Acid-sensing ion channels (ASIC) are proton-gated sodium channels that have been implicated in pain transduction associated with acidosis in inflamed or ischemic tissues. APETx2, a peptide toxin effector of ASIC3, has been purified from an extract of the sea anemone Anthopleura elegantissima. APETx2 is a 42-amino-acid peptide cross-linked by three disulfide bridges. Its three-dimensional structure, as determined by conventional two-dimensional 1H-NMR, consists of a compact disulfide-bonded core composed of a four-stranded β-sheet. It belongs to the disulfide-rich all-β structural family encompassing peptide toxins commonly found in animal venoms. The structural characteristics of APETx2 are compared with that of PcTx1, another effector of ASIC channels but specific to the ASIC1a subtype and to APETx1, a toxin structurally related to APETx2, which targets the HERG potassium channel. Structural comparisons, coupled with the analysis of the electrostatic characteristics of these various ion channel effectors, led us to suggest a putative channel interaction surface for APETx2, encompassing its N terminus together with the type I-β turn connecting β-strands III and IV. This basic surface (R31 and R17) is also rich in aromatic residues (Y16, F15, Y32, and F33). An additional region made of the type II′-β turn connecting β-strands I and II could also play a role in the specificity observed for these different ion effectors.

The acid-sensing ion channel (ASIC) family comprises homomeric and heteromeric ion channels formed by association of different subunits (ASIC1, 2, 3, 4, and variants) that are sensitive to an extracellular pH drop. ASICs are found in both the central and peripheral nervous system and, due to their ability to respond to acidosis, have been associated with pain transduction in inflamed or ischemic tissues, as well as peripheral mechanotransduction and nociception (Waldmann and Lazdunski 1998)

Elucidation of the role of ASICs is of utmost importance in the context of their potential role in physiopathological conditions. Different from the other subunits, ASIC 3 is predominantly expressed in dorsal root and trigeminal ganglia as well as sensory nerve endings of skin (Price et al. 2001). Studies in ASIC3 KO (knockout) mice revealed an increased sensitivity tolight touch but a reduced sensitivity to noxious pinch (Price et al. 2001; Chen et al. 2002). ASIC3 KO mice were also shown to be desensitized to intramuscular acid injection (Sluka et al. 2003). ASIC3 has also been involved in response to heat, acid, and mechanical stimuli, and may also mediate pain sensation during myocardial ischemia (Benson et al. 1999; Sutherland et al. 2001). ASIC3 thus appears to be an important mediator in both nociception and mecanotransduction.

The problem of finding selective pharmacological tools for the study of ion channels has been largely solved by the study of animal venoms, which offer an amazing array of peptide toxins possessing an immense variety of pharmacological properties.
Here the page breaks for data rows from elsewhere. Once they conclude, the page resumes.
Lemma extension_object_members_witness :
  dict_get (extension_data [("seed", VInt 0); ("verbose", VBool true)])
    "seed" = Some (VInt 0)
  /\ dict_get (extension_data [("seed", VInt 0); ("verbose", VBool true)])
       "verbose" = None.
Proof.
  split.
  - apply (proj1 (extension_object_members
                    [("seed", VInt 0); ("verbose", VBool true)] "seed")).
    right; left; reflexivity.
  - apply (proj2 (extension_object_members
                    [("seed", VInt 0); ("verbose", VBool true)] "verbose")).
    intros H. cbn in H.
    repeat (destruct H as [H|H]; [discriminate H|]). exact H.
Defined.

Lemma copy_fold_keys (gen_opts : dict pyval) (keys : list string) :
  NoDup keys ->
  forall acc : dict pyval,
    (forall k, In k keys -> ~ In k (dict_keys acc)) ->
    dict_keys (fold_left (copy_step gen_opts) keys acc)
    = (dict_keys acc
       ++ filter (fun k => is_not_none (py_get gen_opts k)) keys)%list.
Proof.
  induction 1 as [|k keys Hk _ IH]; intros acc Hacc.
  - cbn. rewrite app_nil_r. reflexivity.
  - cbn [fold_left filter]. unfold copy_step at 2.
    destruct (is_not_none (py_get gen_opts k)).
    + rewrite IH.
      * rewrite dict_set_fresh by (apply Hacc; left; reflexivity).
        unfold dict_keys. rewrite map_app, <- app_assoc. reflexivity.
      * intros k' Hk'. rewrite dict_set_fresh
          by (apply Hacc; left; reflexivity).
        unfold dict_keys. rewrite map_app. intros Hin.
        apply in_app_or in Hin. destruct Hin as [Hin|[<-|[]]].
        -- exact (Hacc k' (or_intror Hk') Hin).
        -- exact (Hk Hk').
    + apply IH. intros k' Hk'. apply Hacc. right. exact Hk'.
Qed.

Lemma extension_keys_NoDup : NoDup extension_keys.
Proof.
  unfold extension_keys.
  repeat (constructor;
          [cbn; intros H;
           repeat (destruct H as [H|H]; [discriminate H|]); exact H|]).
  constructor.
Qed.

Lemma copy_extension_keys_keys (gen_opts : dict pyval) :
  dict_keys (copy_extension_keys gen_opts)
  = filter (fun k => is_not_none (py_get gen_opts k)) extension_keys.
Proof.
  change (copy_extension_keys gen_opts)
    with (fold_left (copy_step gen_opts) extension_keys []).
  rewrite (copy_fold_keys gen_opts extension_keys extension_keys_NoDup
             [] (fun k _ H => H)).
  change (dict_keys (@nil (string * pyval))) with (@nil string).
  apply app_nil_l.
Qed.

Lemma extension_data_eq (gen_opts : dict pyval) :
  extension_data gen_opts
  = if py_truthy (py_get gen_opts "width")
    then if py_truthy (py_get gen_opts "height")
         then copy_extension_keys gen_opts
         else dict_set (copy_extension_keys gen_opts) "width"
                (py_get gen_opts "width")
    else if py_truthy (py_get gen_opts "height")
         then dict_set (copy_extension_keys gen_opts) "height"
                (py_get gen_opts "height")
         else copy_extension_keys gen_opts.
Proof.
  unfold extension_data, payload_parts.
  set (c := copy_extension_keys gen_opts). clearbody c.
  destruct (py_truthy (py_get gen_opts "width"));
    destruct (py_truthy (py_get gen_opts "height"));
    destruct (py_truthy (py_get gen_opts "output_format"));
    destruct (py_truthy (py_get gen_opts "batch_count")); reflexivity.
Qed.

Lemma dict_keys_set_fresh (d : dict pyval) (k : string) (v : pyval) :
  ~ In k (dict_keys d) ->
  dict_keys (dict_set d k v) = (dict_keys d ++ [k])%list.
Proof.
  intros H. rewrite (dict_set_fresh d k v H).
  unfold dict_keys. rewrite map_app. reflexivity.
Qed.

(** X8.  The members of the extension object stand in the order of
    the list [extension_keys], whatever the order of the options on the
    command line, followed by [width] or [height] when one of them is
    sent alone. *)
Theorem extension_object_order (gen_opts : dict pyval) :
  dict_keys (extension_data gen_opts)
  = (filter (fun k => is_not_none (py_get gen_opts k)) extension_keys
     ++ (if py_truthy (py_get gen_opts "width")
         then if py_truthy (py_get gen_opts "height")
              then [] else ["width"]
         else if py_truthy (py_get gen_opts "height")
              then ["height"] else []))%list.
Proof.
  assert (Hfresh : forall k, ~ In k extension_keys ->
                             ~ In k (dict_keys (copy_extension_keys gen_opts))).
  { intros k Hk. rewrite copy_extension_keys_keys. intros Hin.
    apply filter_In in Hin. exact (Hk (proj1 Hin)). }
  assert (Hw : ~ In "width" extension_keys).
  { unfold extension_keys. intros H.
    repeat (destruct H as [H|H]; [discriminate H|]). exact H. }
  assert (Hh : ~ In "height" extension_keys).
  { unfold extension_keys. intros H.
    repeat (destruct H as [H|H]; [discriminate H|]). exact H. }
  rewrite extension_data_eq.
  destruct (py_truthy (py_get gen_opts "width"));
    destruct (py_truthy (py_get gen_opts "height")).
  - rewrite copy_extension_keys_keys. symmetry. apply app_nil_r.
  - rewrite (dict_keys_set_fresh _ _ _ (Hfresh _ Hw)).
    rewrite copy_extension_keys_keys. reflexivity.
  - rewrite (dict_keys_set_fresh _ _ _ (Hfresh _ Hh)).
    rewrite copy_extension_keys_keys. reflexivity.
  - rewrite copy_extension_keys_keys. symmetry. apply app_nil_r.
Qed.

Lemma copy_fold_ext (g1 g2 : dict pyval) (keys : list string) :
  (forall k, py_get g1 k = py_get g2 k) ->
  forall acc,
    fold_left (copy_step g1) keys acc = fold_left (copy_step g2) keys acc.
Proof.
  intros H. induction keys as [|k keys IH]; intros acc; [reflexivity|].
  cbn [fold_left]. unfold copy_step at 2 4. rewrite (H k). apply IH.
Qed.

(** X9.  The payload depends on the generation options only through
    the value each key has: two sets of options that give every key the
    same value (in whatever order the options stand) give the same
    payload, whatever the utility options are. *)
Theorem payload_order_independent (g1 g2 : dict pyval)
    (u1 u2 : UtilOpts) :
  (forall k, dict_get g1 k = dict_get g2 k) ->
  build_openai_payload g1 u1 = build_openai_payload g2 u2.
Proof.
  intros H.
  assert (Hg : forall k, py_get g1 k = py_get g2 k).
  { intros k. unfold py_get. rewrite (H k). reflexivity. }
  assert (Hc : copy_extension_keys g1 = copy_extension_keys g2).
  { exact (copy_fold_ext g1 g2 extension_keys Hg []). }
  unfold build_openai_payload, payload_parts, py_get_default.
  rewrite Hc, (H "prompt"), !Hg. reflexivity.
Qed.

Lemma payload_order_independent_witness :
  build_openai_payload [("seed", VInt 7); ("steps", VInt 20)]
    (util None None)
  = build_openai_payload [("steps", VInt 20); ("seed", VInt 7)]
      (util (Some "a.png") None).
Proof.
  apply payload_order_independent. intros k. cbn [dict_get].
  destruct (String.eqb "seed" k) eqn:E1;
    destruct (String.eqb "steps" k) eqn:E2; try reflexivity.
  apply String.eqb_eq in E1. apply String.eqb_eq in E2. congruence.
Defined.

Lemma append_sep_inj (c : ascii) (a b a' b' : string) :
  Str.contains_char c a = false -> Str.contains_char c a' = false ->
  a ++ String c b = a' ++ String c b' -> a = a' /\ b = b'.
Proof.
  revert a'. induction a as [|x a IH]; intros [|x' a'];
    cbn [append Str.contains_char]; intros Ha Ha' E.
  - injection E as ->. split; reflexivity.
  - injection E as <- _. rewrite Ascii.eqb_refl in Ha'. discriminate Ha'.
  - injection E as -> _. rewrite Ascii.eqb_refl in Ha. discriminate Ha.
  - injection E as -> E. apply orb_false_iff in Ha, Ha'.
    destruct (IH a' (proj2 Ha) (proj2 Ha') E) as [-> ->].
    split; reflexivity.
Qed.

Lemma of_Z_no_x (z : Z) : Str.contains_char "x" (Str.of_Z z) = false.
Proof.
  rewrite of_Z_sign_digits.
  assert (H : forall d, Str.contains_char "x" (NilEmpty.string_of_uint d)
                        = false) by (induction d; cbn; auto).
  destruct (z <? 0); cbn [append Str.contains_char]; rewrite H; reflexivity.
Qed.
We have recently isolated the first peptide ligand of ASIC3 channels from the venom of the sea anemone Anthopleura elegantissima (Diochot et al. 2004). APETx2 is a 42 amino acid peptide which selectively blocks ASIC3 homomeric channels as well as heteromeric ASIC2b+3, ASIC1b+3, and ASIC1a+3 channels with decreasing affinities. In order to further understand the molecular mechanisms leading to ASIC3 blockade by this peptide, we have undertaken the study of its spatial structure by NMR and report here those results, in the light of our previous work on another peptide inhibitor of the ASIC channel family.

Results and Discussion

  1. Top of page
  2. Abstract
  3. Results and Discussion
  4. Materials and methods
  5. Acknowledgements
  6. References

Although we have previously modeled this structure (Diochot et al. 2004), the model only indicates that the overall fold is conserved. Actually, it is of first importance to experimentally describe the precise conformation of the side chains to understand why APETx2 and APETx1 are specific for very different ion channels (respectively, sodium and potassium channels). The precise location of the side chains is of primary importance in the electrostatic anisotropy analysis, which will be used as a guideline for further mutagenesis experiments.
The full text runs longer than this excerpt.